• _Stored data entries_
=== Begin Enclosure ===

Lemma decompress_on_disk i d d' c :
  Checked d -> positions_agree d -> decompress_chunk info file i d = (d', Ok c) -> on_disk i c.
Proof.
  intros Hd Hp. unfold decompress_chunk. destruct (compressed_chunk_offset info i) as [off|] eqn:Eo; [|done].
  destruct (note_file_size file (bump_calls d)) as [fs d1] eqn:En. apply chunk_size_noted in En as (-> & _ & Hst1); [|done..].
  destruct (compressed_chunk_size info i (zlen file)) as [size|] eqn:Es; [|done].
  destruct (Z.ltb_spec size 4) as [|H4]; [done|]. destruct (read_record file off size d1) as [d2 [x|e]] eqn:Er; [|done].
  apply record_checked in Er as (-> & Hc & Hb); [|done]. cbn [mbind result_bind].
  destruct (decode_chunk info (bytes_at off (size - 4)) i) as [c'|e] eqn:Ed; [|done]. intros [= <- <-].
  exists off, size. repeat (split; [done|]). unfold decode_chunk in Ed.
  destruct (if zlen _ >=? _ then _ else _) as [y|]; [|done]. cbn [mbind result_bind] in Ed.
  destruct (Z.eqb_spec (zlen y) (expected_decompressed_len info i)) as [El|]; [|done]. by injection Ed as <-.
Qed.

Lemma cache_filtered i (cache : list (nat * list Z)) :
  Forall (fun e => on_disk e.1 e.2) cache -> Forall (fun e => on_disk e.1 e.2) (List.filter (fun e => negb (e.1 =? i)%nat) cache).
Proof. rewrite !Forall_forall. intros Hc e He%list_elem_of_In. apply Hc, list_elem_of_In. by apply List.filter_In in He as [? _]. Qed.
(** Whatever the previous size. *)
Lemma bound_accepted bound is_open dt ldt prev :
  bound_ok from_data_type schema bound -> deletion_ok b dt ldt ->
  exists bytes, forall buf,
    write_range_bound from_data_type b buf bound is_open dt ldt schema prev = Ok (buf ++ bytes).
Proof.
  intros Hb (_ & _ & Hl).
  assert (Hck : forall kind ck, bound_key_ok from_data_type schema ck -> exists bytes, forall buf,
    (if zlen ck >? u16_MAX then Err InvalidInput
     else buffer ← write_clustering_prefix from_data_type ck schema ((buf ++ [IS_MARKER] ++ [kind]) ++ be_bytes 2 (zlen ck));
          if ldt_below b ldt then Err InvalidInput
          else Ok (write_marker_body (write_deletion b dt ldt []) prev buffer)) = Ok (buf ++ bytes)).
  { intros kind ck H. destruct (bound_clustering from_data_type schema ck H) as (cb & _ & Hc).
    eexists. intros buf. rewrite Z.gtb_ltb, (proj2 (Z.ltb_ge _ _)) by by eapply bound_count.
    rewrite Hc. cbn [mbind result_bind]. rewrite Hl, marker_body_append, <- !app_assoc. reflexivity. }
  assert (Hnil : forall kind, exists bytes, forall buf,
    (if 0 >? u16_MAX then Err InvalidInput
     else buffer ← Ok ((buf ++ [IS_MARKER] ++ [kind]) ++ be_bytes 2 0);
          if ldt_below b ldt then Err InvalidInput
          else Ok (write_marker_body (write_deletion b dt ldt []) prev buffer)) = Ok (E := Error) (buf ++ bytes)).
  { intros kind. eexists. intros buf. change (0 >? u16_MAX) with false. cbn [mbind result_bind].
    rewrite Hl, marker_body_append, <- !app_assoc. reflexivity. }
  unfold write_range_bound. destruct bound as [ck|ck| |]; destruct is_open; cbn [bound_kind from_option];
    (apply Hck || apply Hnil); done.
Qed.

Lemma boundary_accepted kind ck edt eldt sdt sldt prev :
  bound_key_ok from_data_type schema ck -> deletion_ok b edt eldt -> deletion_ok b sdt sldt ->
  exists bytes, forall buf,
    write_range_boundary from_data_type b buf kind ck edt eldt sdt sldt schema prev = Ok (buf ++ bytes).
Proof.
  intros H (_ & _ & He) (_ & _ & Hs). destruct (bound_clustering from_data_type schema ck H) as (cb & _ & Hc).
  eexists. intros buf. unfold write_range_boundary. rewrite Z.gtb_ltb, (proj2 (Z.ltb_ge _ _)) by by eapply bound_count.
  rewrite Hc. cbn [mbind result_bind]. rewrite He, Hs. cbn [orb].
  rewrite marker_body_append, <- !app_assoc. reflexivity.
Qed.

(** ** One item, read *)

Context (Hp : decodes p b) (Ht : table_ok marshal schema header).
Context (Hck : NoDup (map cc_name (clustering_keys schema))).

Lemma row_accepted row now prev :
  row_ok from_data_type schema b now row ->
  exists bytes, forall buf, write_merged_row_with_prev_size from_data_type b buf row schema prev now
                            = Ok (buf ++ bytes, zlen (row_cells row (regular schema))).
Proof.
  intros Hr. destruct (clustering_prefix_reads from_data_type schema _ (ro_clustering _ _ _ _ _ Hr)) as (pb & Hpw & _).
  destruct (bitmap_reads from_data_type marshal schema header b now row Ht Hr) as (bitmap & _ & _ & Hbw & _).
  destruct (regular_simple marshal schema header Ht) as [Hreg Hsc].
  destruct (columns_read p b row now _ _ Hp Hsc) as (cells & Hcw & _); [by eapply columns_ok|].
  assert (Hg : group_complex_element_ops row = ∅)
    by (unfold group_complex_element_ops; by rewrite (ro_elements _ _ _ _ _ Hr)).
  eexists. intros buf. unfold write_merged_row_with_prev_size.
  change (match rw_clustering_key row with
          | Some ck => write_clustering_prefix from_data_type ck schema (buf ++ [row_flags schema row])
          | None => Ok (buf ++ [row_flags schema row])
          end) with (write_prefix from_data_type schema (rw_clustering_key row) (buf ++ [row_flags schema row])).
  rewrite Hpw. cbn [mbind result_bind].
  rewrite (body_written from_data_type schema b now p row bitmap cells (zlen (row_cells row (regular schema)))) by (done || (intros buf'; unfold write_merged_cells; by rewrite Hg, Hreg, Hcw)).
  cbn [mbind result_bind]. rewrite encode_unsigned_append, (encode_unsigned_append _ ((buf ++ _) ++ pb)).
  rewrite <- !app_assoc. reflexivity.
Qed.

=== End Enclosure ===

• _Work task_
In the data above, start at the line that has "bound_ok from_data_type schema", stop after the line that has "intros Hb (_ & _ & Hl).", and print every line in between exactly as it stands.

• _Response area_
  bound_ok from_data_type schema bound -> deletion_ok b dt ldt ->
  exists bytes, forall buf,
    write_range_bound from_data_type b buf bound is_open dt ldt schema prev = Ok (buf ++ bytes).
Proof.
  intros Hb (_ & _ & Hl).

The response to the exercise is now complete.